(** * Restaurant tipping dashboard (app.py): filter, summaries, trend line

    A shallow embedding of the reactive core of [app.py].

    - A pandas [DataFrame] read from [tips.csv] is a list of rows, in file
      order.  A column is the list of one field of every row, a boolean
      Series is a [list bool], [&] is the element-wise conjunction and
      [tips[mask]] keeps the rows whose mask entry is [True].
    - The [float64] columns [total_bill] and [tip] hold finite values; every
      finite binary float is a rational, so they are modelled in [Q], where
      the comparisons of [between], [max] and [min] are exact.  The two
      numerical routines whose float64 results the source does not
      determine, pandas' [mean] and numpy's [polyfit], are parameters: what
      is proved holds whatever they return.  [np.linspace] is written out
      over the rationals; only the count, the ends, the order and the
      bounds of its samples are used.
    - The Shiny [input] object and the file reader form the session state;
      reactive functions are computations in a state monad over it. *)

From Stdlib Require Import QArith Qround Qabs Lqa.
From stdpp Require Import base list sorting strings pretty.

(** ** Rows and frames *)

(** One line of [tips.csv]; the fields follow the header of the file. *)
Record Row : Type := {
  total_bill : Q;
  tip : Q;
  sex : string;
  smoker : string;
  day : string;
  time : string;
  size : Z
}.

Abbreviation DataFrame := (list Row).

(** ** The [input] object: current value of every sidebar control *)

Module input.
Record t : Type := {
  total_bill : Q * Q;
  time : list string;
  sex : list string;
  smoker : list string;
  day : list string;
  size : Z * Z
}.
End input.

(** ** Session state and reactive computations *)

Record Session : Type := {
  file : DataFrame;
  inputs : input.t
}.

Definition Reactive (A : Type) : Type := Session → A * Session.

Global Instance Reactive_ret : MRet Reactive := λ A x σ, (x, σ).
Global Instance Reactive_bind : MBind Reactive :=
  λ A B f m σ, let '(a, σ') := m σ in f a σ'.

Definition get_input {A} (field : input.t → A) : Reactive A :=
  λ σ, (field (inputs σ), σ).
******************************
▸ **Aim of the exercise**
Find and copy each line of the material that holds the word "whose".

▸ **Your response**
      [tips[mask]] keeps the rows whose mask entry is [True].
      numerical routines whose float64 results the source does not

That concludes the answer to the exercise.